Moscow bids farewell to Mikhail Gorbachev, without pomp and without Putin

Moscow bids farewell to Mikhail Gorbachev, without pomp and without Putin

He was one of the great political figures of the 20th century. This Saturday, hundreds of Russians bid farewell to the last leader of Soviet Union Mikhail Gorbachev, during a dull funeral marked by the absence of President Vladimir Putin.

Gorbachev passed away Tuesday evening at the age of 91 following a “long and serious illness”, according to the hospital where he was being treated. He made history by precipitating, in spite of himself, the disappearance of the Soviet empire in 1991, when he was trying to save it with democratic and economic reforms, thus ending the Cold War.

No national day of mourning

Hailed in the West as a man of peace, Gorbachev is seen by many in Russia as responsible for the geopolitical downgrading of Moscow and the years of political and economic crisis that followed the fall of the USSR. A sign of disaffection from Russian power, no day of national mourning has been announced. Above all, the funeral took place in the absence of Vladimir Poutinejustified by the Kremlin by a busy schedule.

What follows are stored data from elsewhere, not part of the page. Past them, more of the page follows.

Lemma one_hot_ok (t : tensor Z) n :
  Forall (λ v, 0 ≤ v < Z.of_nat n)%Z (data t) →
  F_one_hot t n = Ok (Tensor (shape t ++ [n]) (flat_map (one_hot_row n) (data t))).
Proof.
  intros Hv. unfold F_one_hot.
  rewrite !existsb_false_Forall; [done| |].
  - eapply Forall_impl; [exact Hv|]. cbn. intros v Hvn. apply Z.leb_gt. lia.
  - eapply Forall_impl; [exact Hv|]. cbn. intros v Hvn. apply Z.ltb_ge. lia.
Qed.

(** Decoding a storage made of one-hot rows gives back the classes. *)
Lemma torch_max_one_hot (labels : list Z) n :
  0 < n → Forall (λ v, 0 ≤ v < Z.of_nat n)%Z labels →
  torch_max_dim1 (Tensor [length labels; n] (flat_map (one_hot_row n) labels)) =
  Ok (Tensor [length labels] ((λ _, 1%Z) <$> labels), Tensor [length labels] labels).
Proof.
  intros Hn Hv. unfold torch_max_dim1. cbn [shape data].
  destruct (n =? 0) eqn:E; [apply Nat.eqb_eq in E; lia|].
  assert (tabulate (length labels)
            (λ r, row_max (row_of n (flat_map (one_hot_row n) labels) r)) =
          (λ v, (1%Z, Z.to_nat v)) <$> labels) as ->.
  { rewrite <- (length_fmap (λ v, (1%Z, Z.to_nat v)) labels) at 1.
    apply tabulate_lookup. intros i x Hi.
    apply list_lookup_fmap_Some in Hi as (v & -> & Hi).
    rewrite (row_of_flat_map _ n labels i v) by (done || apply length_one_hot_row).
    apply row_max_one_hot. rewrite Forall_lookup in Hv. by apply (Hv i). }
  rewrite <- !list_fmap_compose. do 3 f_equal.
  rewrite <- (list_fmap_id labels) at 2.
  apply Forall_fmap_ext. eapply Forall_impl; [exact Hv|].
  cbn. intros v Hvn. lia.
Qed.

A few hundred people nevertheless lined up in the morning in front of the House of Trade Unions in Moscow, where Gorbachev’s coffin was on display, to bid him farewell. Inside, a portrait of the former leader sat next to the open coffin, near which Gorbachev’s daughter, Irina, sat. Two uniformed guards were posted on either side of the coffin, while visitors laid flowers before bowing respectfully before the body.

No great world leader

But in the midst of an open crisis between Moscow and the West because of the conflict in Ukraine, no major world leader was present at the ceremony. Hungarian Nationalist Prime Minister Victor Orban, close to the Kremlin, is the only foreign leader whose arrival was announced on Saturday, at the last moment. According to the Russian presidency, no meeting is planned with Vladimir Putin.

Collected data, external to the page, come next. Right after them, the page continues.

(** X10. What [getElementsWithEventHandlers] returns, descriptor by
    descriptor: a descriptor is in the result exactly when it is scoped to
    an element of the document that is not hidden, comes from an attribute
    of that element or, if the element's tag is in the inheritance
    allow-list, of a node on its ancestor walk, the attribute's shortened
    name is valid for the tag of the node that carries it, and the event
    type passes the filter. Whether the node that carries the attribute is
    hidden plays no part. *)
Theorem getElementsWithEventHandlers_sound_complete (p : Page)
    (event_filter : list string) (d : EventData) :
  d ∈ getElementsWithEventHandlers getSelector event_filter p
  ↔ ∃ element node attr,
      element ∈ all_elements p
      ∧ elementIsHidden (Some element) = false
      ∧ node ∈ getAncestors element
      ∧ (node = element
         ∨ JsString.includes elements_allowed_to_inherit_events_from_ancestors
             (JsString.toLowerCase (tagName (data element))) = true)
      ∧ attr ∈ attributes (data node)
      ∧ eventIsValidForTagName (JsString.toLowerCase (tagName (data node)))
          (JsString.substr (nodeName attr) 2) = true
      ∧ tag_name d = JsString.toLowerCase (tagName (data element))
      ∧ node_type d = nodeType (data element)
      ∧ selector d = getSelector (TElement element)
      ∧ event_type d = JsString.substr (nodeName attr) 2
      ∧ handler d = nodeValue attr
      ∧ (event_filter = [] ∨ event_type d ∈ event_filter).
Proof.
  rewrite query_elem_of. split.
  - intros (element & node & attr & H1 & H2 & H3 & H4 & H5 & H6 & -> & H7).
    exists element, node, attr. by repeat split.
  - intros (element & node & attr & H1 & H2 & H3 & H4 & H5 & H6 & Ht & Hn & Hs
            & He & Hh & H7).
    exists element, node, attr. repeat split; try done.
    destruct d; unfold scoped_descriptor; cbn in *. by subst.
Qed.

The House of Trade Unions, where Gorbachev’s coffin is displayed, is an emblematic place where the remains of several leaders of the USSR were presented, including that of Joseph Stalin in 1953. After this ceremony, Gorbachev must be buried in the cemetery of Novodevichy, next to his wife Raïssa Gorbatcheva, who died in 1999 and to whom he was very close.

Putin’s Weak Tribute

If he did not attend the funeral on Saturday, Vladimir Putin discreetly went to the Central Clinical Hospital (TSKB) in Moscow on Thursday, where Gorbachev died, to lay a bouquet of red roses near the coffin. In his message of condolence, he paid minimal homage to Gorbachev: in a neutral tone, he noted that he had had “a great influence on the story of the world” and had “sought to propose its own solutions to the problems” of the USSR.

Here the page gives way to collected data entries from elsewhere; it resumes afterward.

(** * dnstt-server: the DNS carrier of the tunnel server

    A shallow embedding of [dnstt-server/main.go] (the Noise variant):
    the upstream bundle reader [nextPacket], the DNS state machine
    [responseFor], the receive path of [recvLoop] and the response
    assembly of [sendLoop], followed by the properties the specification
    states about them.

    Bytes are [Init.Byte.byte] (with coqutil's conversions to [Z]); Go's
    [int], [uint16] and [uint32] values are [Z], with the wrap-around of
    a conversion written out where the source converts. *)

From Stdlib Require Import ZArith List Lia Bool.
From Stdlib Require String.
From coqutil Require Import Byte.
From Equations Require Import Equations.
Import ListNotations.

Local Open Scope Z_scope.

Unset Equations With Funext.

(** ** Byte strings *)

Definition bytes := list byte.

(** Go's [len], an [int]. *)
Definition len {A} (l : list A) : Z := Z.of_nat (length l).

(** [make([]byte, n)]: [n] zero bytes. *)
Definition make (n : Z) : bytes := repeat Byte.x00 (Z.to_nat n).

(** ** The standard-library readers used by [nextPacket]

    A [*bytes.Reader] is the list of bytes not read yet; every read
    returns the reader's new state next to its result. *)

Inductive error : Type :=
| EOF               (* io.EOF *)
| ErrUnexpectedEOF. (* io.ErrUnexpectedEOF *)

Definition Reader := bytes.

(** [bytes.NewReader]. *)
Definition NewReader (b : bytes) : Reader := b.

(** [r.ReadByte()]. *)
Definition ReadByte (r : Reader) : (byte + error) * Reader :=
  match r with
  | [] => (inr EOF, [])
  | b :: r' => (inl b, r')
  end.

(** [io.CopyN(ioutil.Discard, r, n)]: [n] bytes are read and dropped; when
    the reader runs dry first, everything left is consumed and the error
    is [io.EOF]. *)
Definition CopyN_Discard (r : Reader) (n : Z) : option error * Reader :=
  if n <=? len r then (None, skipn (Z.to_nat n) r) else (Some EOF, []).

(** [io.ReadFull(r, p)] with [p] a fresh buffer of [n] bytes: the buffer
    after the call, the error, and the reader. No byte at all is
    [io.EOF], too few are [io.ErrUnexpectedEOF]; a buffer of length 0 is
    always filled. *)
Definition ReadFull (r : Reader) (n : Z) : (bytes * option error) * Reader :=
  if n <=? len r then
    ((firstn (Z.to_nat n) r, None), skipn (Z.to_nat n) r)
  else
    ((r ++ make (n - len r),
      Some (match r with [] => EOF | _ :: _ => ErrUnexpectedEOF end)), []).

(** ** [nextPacket] *)

(** The closure [eof] of [nextPacket]. *)
Definition eof (err : error) : error :=
  match err with
  | EOF => ErrUnexpectedEOF
  | e => e
  end.

Lemma ReadByte_shorter r b r1 :
  ReadByte r = (inl b, r1) -> (length r1 < length r)%nat.
Proof. destruct r; simpl; intros H; inversion H; subst; simpl; lia. Qed.

Lemma CopyN_Discard_no_longer r n e r2 :
  CopyN_Discard r n = (e, r2) -> (length r2 <= length r)%nat.
Proof.
  unfold CopyN_Discard. destruct (n <=? len r); intros H; inversion H; subst.
  - rewrite length_skipn. lia.
  - simpl. lia.
Qed.

(** Keeps the equation [a = b] when a [with] clause matches on [a]. *)
Definition inspect {A} (a : A) : {b : A | a = b} := exist _ a eq_refl.

(** The [for] loop of [nextPacket]: a padding prefix is skipped and the
    loop goes round again on a strictly shorter reader. The result is
    Go's pair (packet, error) and the reader's state on return. *)
Equations? nextPacket (r : Reader) : (bytes * option error) * Reader
  by wf (length r) lt :=
nextPacket r with inspect (ReadByte r) := {
  | exist _ (inr err, r1) _ := (([], Some err), r1)
  | exist _ (inl prefix, r1) _ with inspect (224 <=? byte.unsigned prefix) := {
    | exist _ true _
        with inspect (CopyN_Discard r1 (byte.unsigned prefix - 224)) := {
      | exist _ (Some err, r2) _ := (([], Some (eof err)), r2)
      | exist _ (None, r2) _ := nextPacket r2 }
    | exist _ false _ :=
        let '((p, err), r2) := ReadFull r1 (byte.unsigned prefix) in
        ((p, option_map eof err), r2) } }.
Proof.
  match goal with
  | H1 : ReadByte _ = (_, _), H2 : CopyN_Discard _ _ = (_, _) |- _ =>
      apply ReadByte_shorter in H1; apply CopyN_Discard_no_longer in H2; lia
  end.
Qed.

(** The two unfoldings of the loop, in the shape of the source. *)
Lemma nextPacket_nil : nextPacket [] = (([], Some EOF), []).
Proof. reflexivity. Qed.

Lemma nextPacket_cons (prefix : byte) (r1 : Reader) :
  nextPacket (prefix :: r1) =
  if 224 <=? byte.unsigned prefix then
    match CopyN_Discard r1 (byte.unsigned prefix - 224) with
    | (Some err, r2) => (([], Some (eof err)), r2)
    | (None, r2) => nextPacket r2
    end
  else
    let '((p, err), r2) := ReadFull r1 (byte.unsigned prefix) in
    ((p, option_map eof err), r2).
Proof.
  simp nextPacket. simpl.
  destruct (224 <=? byte.unsigned prefix); simpl; [| reflexivity].
  destruct (CopyN_Discard r1 (byte.unsigned prefix - 224)) as [[err |] r2];
    reflexivity.
Qed.

Global Opaque nextPacket.

(** A packet is returned only after at least its prefix byte was read. *)
Lemma nextPacket_progress (r : Reader) p r' :
  nextPacket r = ((p, None), r') -> (length r' < length r)%nat.
Proof.
  remember (length r) as n eqn:Hn.
  revert r Hn p r'. induction n as [n IH] using lt_wf_ind.
  intros [| prefix r1] Hn p r'.
  - rewrite nextPacket_nil. discriminate.
  - rewrite nextPacket_cons. simpl in Hn.
    destruct (224 <=? byte.unsigned prefix).
    + destruct (CopyN_Discard r1 (byte.unsigned prefix - 224))
        as [[err |] r2] eqn:EC; [discriminate |].
      apply CopyN_Discard_no_longer in EC. intros H.
      apply (IH (length r2)) in H; [lia | lia | reflexivity].
    + unfold ReadFull. destruct (byte.unsigned prefix <=? len r1); simpl.
      * intros H. inversion H; subst. rewrite length_skipn. lia.
      * destruct r1; discriminate.
Qed.

(** ** The receive path: packets fed to the virtual packet connection

    The inner loop of [recvLoop]: [nextPacket] is called until it returns
    an error, and every packet it returned is handed to
    [ttConn.QueueIncoming] under the query's ClientID. [recvPackets r] is
    the list of those packets, in the order of the calls, and the error
    on which the loop is left. *)
Equations? recvPackets (r : Reader) : list bytes * error by wf (length r) lt :=
recvPackets r with inspect (nextPacket r) := {
  | exist _ ((p, None), r') _ :=
      (p :: fst (recvPackets r'), snd (recvPackets r'))
  | exist _ ((_, Some err), _) _ := ([], err) }.
Proof. all: eapply nextPacket_progress; eassumption. Qed.

Lemma recvPackets_step (r : Reader) :
  recvPackets r =
  match nextPacket r with
  | ((p, None), r') => (p :: fst (recvPackets r'), snd (recvPackets r'))
  | ((_, Some err), _) => ([], err)
  end.
Proof.
  simp recvPackets. simpl.
  destruct (nextPacket r) as [[p [err |]] r']; reflexivity.
Qed.

Global Opaque recvPackets.

(** ** Constants of [main.go] *)

Definition responseTTL : Z := 60.

(** We don't send UDP payloads larger than this. *)
Definition maxUDPPayload : Z := 1280 - 40 - 8.

(** The global limit on the TXT payload of one response. *)
Definition maxEncodedPayload : Z := 930.

(** ** DNS messages

    The structures of package [dns], as [main.go] uses them. A field
    that would clash with a type's name or a Rocq keyword carries a
    prefix: [QName], [QType], [QClass] for [dns.Question], [RRName] ...
    [RRData] for [dns.RR], and [Questions] for [Message.Question]. *)

(** A [dns.Name] is a sequence of labels. *)
Definition Name := list bytes.

Record Question := mkQuestion {
  QName : Name;
  QType : Z;   (* uint16 *)
  QClass : Z   (* uint16 *)
}.

Record RR := mkRR {
  RRName : Name;
  RRType : Z;  (* uint16 *)
  RRClass : Z; (* uint16 *)
  RRTTL : Z;   (* uint32 *)
  RRData : bytes
}.

Record Message := mkMessage {
  ID : Z;      (* uint16 *)
  Flags : Z;   (* uint16 *)
  Questions : list Question;
  Answer : list RR;
  Additional : list RR
}.

Definition set_Flags (m : Message) (f : Z) : Message :=
  mkMessage (ID m) f (Questions m) (Answer m) (Additional m).

Definition set_Answer (m : Message) (a : list RR) : Message :=
  mkMessage (ID m) (Flags m) (Questions m) a (Additional m).

Definition set_Additional (m : Message) (a : list RR) : Message :=
  mkMessage (ID m) (Flags m) (Questions m) (Answer m) a.

Definition set_RRTTL (rr : RR) (ttl : Z) : RR :=
  mkRR (RRName rr) (RRType rr) (RRClass rr) ttl (RRData rr).

(** Modelled from the spec: the RCODE, extended RCODE and RR type
    constants of package [dns], which is not among the sources. The
    values are those of the DNS standards the specification names
    (FORMERR is RCODE 1 and NXDOMAIN is RCODE 3 in its scenarios A and
    B; NOTIMPL is 4, BADVERS is 16, TXT is type 16 and OPT is type 41). *)
Definition RcodeNoError : Z := 0.
Definition RcodeFormatError : Z := 1.
Definition RcodeNameError : Z := 3.
Definition RcodeNotImplemented : Z := 4.
Definition ExtendedRcodeBadVers : Z := 16.
Definition RRTypeTXT : Z := 16.
Definition RRTypeOPT : Z := 41.

(** Modelled from the spec: [Message.Rcode] of package [dns], the RCODE
    field of the flags (their low four bits). *)
Definition Rcode (m : Message) : Z := Z.land (Flags m) 0x000f.

(** The AA bit of a message's flags, as [responseFor] tests it. *)
Definition AA (m : Message) : bool := negb (Z.land (Flags m) 0x0400 =? 0).

(** ** ClientID *)

(** A [turbotunnel.ClientID] is an array of 8 bytes. *)
Definition ClientID := bytes.
Definition clientIDLen : Z := 8.

(** The zero value of [var clientID turbotunnel.ClientID]. *)
Definition zeroClientID : ClientID := make clientIDLen.

(** [n = copy(clientID[:], payload)]: the array after the copy, and [n]. *)
Definition copyClientID (clientID : ClientID) (payload : bytes) : ClientID * Z :=
  let n := Z.min (len clientID) (len payload) in
  (firstn (Z.to_nat n) payload ++ skipn (Z.to_nat n) clientID, n).

(** ** [responseFor] *)

Definition isOPT (rr : RR) : bool := RRType rr =? RRTypeOPT.

(** The OPT RR [responseFor] appends to its response. *)
Definition responseOPT : RR := mkRR [] RRTypeOPT 4096 0 [].

(** [(rr.TTL >> 16) & 0xff]. *)
Definition ednsVersion (rr : RR) : Z := Z.land (Z.shiftr (RRTTL rr) 16) 0xff.

(** [additional.TTL = ttl] where [additional := &resp.Additional[0]]. *)
Definition set_Additional0_TTL (resp : Message) (ttl : Z) : Message :=
  match Additional resp with
  | [] => resp
  | rr :: rest => set_Additional resp (set_RRTTL rr ttl :: rest)
  end.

The relationship between the two men was complex, oscillating between marks of esteem and mutual reproaches, before giving way to cordial indifference. By contrast, Western capitals, from Washington in Berlin, via Paris and Rome, warmly celebrated the memory of Gorbachev, hailed for having worked for East-West rapprochement and a reduction in nuclear arsenals, which had earned him the Nobel Peace Prize in 1990.

The gravedigger of Soviet power

Germany, whose reunification was made possible by the fall of the Berlin Wall and the USSR, announced that the flags would be at half mast in the German capital on Saturday. But, in Russia, Gorbachev is perceived by many as the gravedigger of the great Soviet power which rivaled America and whose end, considered humiliating, gave way to a decade of crises and violence.

Boris Yeltsin, the first president of Russia in power during the years of painful transition to a market economy, and who had appointed Vladimir Putin as his successor, was entitled to strong honors on his death in 2007. The Kremlin had then declared a day of national mourning and organized an official funeral. In the presence of Vladimir Putin and Mikhail Gorbachev.